0

In R I have a dataframe with index values as rownames (called index) that looks something like this:

index
  [1] "F0000014" "F0000015" "F0000024" "F0000036" ...hundreds more

And I have a dataframe that has rownames values (called table) that looks something like this:

table
  [1] "F0038001" "F0259700;F0259699.3" "F0259699;F0259700.4" "F0259247.4"                                                 
  ...thousands more

Many of the 'index' dataframe rownames will match values of the 'table' rownames, and these are the rows I would like to copy out of 'table' into a new 'match' dataframe.

The complication is that some rowname values of the table dataframe have sub-numbers (denoted with .#), and some are also multiple index values concatenated together with semicolons.
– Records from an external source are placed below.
Lemma process_ballot_envelope_silent env : preserves slot_silent (process_ballot_envelope env).
Proof.
  destruct take_flags_silent as (_ & _ & Hv). unfold process_ballot_envelope, sync_composite_candidate.
  apply slot_silent_get. intros s ->. cbv zeta. walk.
Qed.

Lemma process_nomination_envelope_silent env : preserves slot_silent (process_nomination_envelope env).
Proof. unfold process_nomination_envelope. apply slot_silent_get. intros s ->. walk. Qed.
#[local] Hint Resolve process_ballot_envelope_silent process_nomination_envelope_silent : walk.

Lemma slot_call_silent A (m : SM A) : slot_call false A m -> preserves slot_silent m.
Proof.
  destruct take_flags_silent as (_ & _ & Hv). intros [].
  - unfold process_envelope. cbv zeta. walk.
  - unfold nominate. apply slot_silent_get. intros s ->. walk.
  - unfold bump_ballot_on_timeout. apply slot_silent_get. intros s ->. walk.
  - unfold stop_nomination. walk.
  - unfold abandon_ballot, sync_composite_candidate. apply preserves_bind; [walk|]. intros _.
    apply slot_silent_get. intros s ->. walk.
  - unfold bump_state. apply slot_silent_get. intros s ->. walk.
  - unfold force_bump_state. apply slot_silent_get. intros s ->. walk.
  - done.
Qed.

Lemma slot_steps_silent s l s' l' :
  slot_steps false s l s' l' -> slot_silent s l -> slot_silent s' l'.
Proof.
  intros Hs. induction Hs as [|A m s1 l1 a s2 l2 s3 l3 Hm Hr _ IH]; [done|]. intros HP. apply IH.
  by eapply (slot_call_silent A m Hm).
Qed.
End watcher.

(** Until it is declared fully validated, a slot of a node that only watches
    processes envelopes, follows the votes and even decides, but never hands an
    envelope to the network nor offers one to a peer that asks for its latest
    messages. *)
Theorem watcher_never_sends `{XdrHash} `{SCPDriver} `{!SCPDriverLaws} (ctx : SlotContext) s l
    (Hrun : slot_steps false (Slot_new ctx false) [] s l) :
  (forall env, EmitEnvelope env ∉ l) /\ get_latest_messages_send s = [].
Proof.
  destruct (slot_steps_silent ctx [] _ _ _ _ Hrun) as (_ & Hf & _ & [_ He]).
  { by split_and!. }
  split_and!.
  - intros env Hin%elem_of_emitted. rewrite He in Hin. by apply elem_of_nil in Hin.
  - unfold get_latest_messages_send. by rewrite Hf.
Qed.

(** ** The theorems on the example network *)

(** The node nominates, follows the leader of the round, and hears one peer
    through the ballot protocol. *)
Definition net_slot_run : SM unit :=
  nominate net_value [9] false ;;
  process_envelope leader_accepts ;;
  process_envelope peer_accepts ;;
  process_envelope peer_confirms ;;
  ret tt.

(** A watcher hears two nodes that have accepted to commit. *)
Definition other_confirms : ScpEnvelope := net_env 3 (pledges (statement peer_confirms)).
Definition net_watch_run : SM unit :=
  process_envelope peer_confirms ;;
  process_envelope other_confirms ;;
  ret tt.

Definition net_after (validator : bool) (m : SM unit) : Slot * list DriverEvent :=
  match m (Slot_new net_ctx validator) [] with
  | Done (_, s, l) => (s, l)
  | _ => (Slot_new net_ctx validator, [])
  end.
Definition net_slot := net_after true net_slot_run.
Definition net_watcher := net_after false net_watch_run.

Ltac net_slot_call c :=
  eapply slot_steps_call; [apply c; vm_compute; intuition discriminate|vm_compute; reflexivity|].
So all I want to require for a match is that the index value being queried matches somewhere within the table value for it to be called as a matched row, and therefore copied to the 'match' dataframe.

I have tried something like this in R based on this previous Stacks post:

for(var in rownames(index))
{
  match <- table[grep(var, rownames(table)), ]
}

But I get an "incorrect number of dimensions" error.

I believe the problem is something to do with mis-specifying the rownames of the table dataframe improperly in this command, as that is what is different about my request compared to those in the linked post. Though any further modification I try seems to be met with another error.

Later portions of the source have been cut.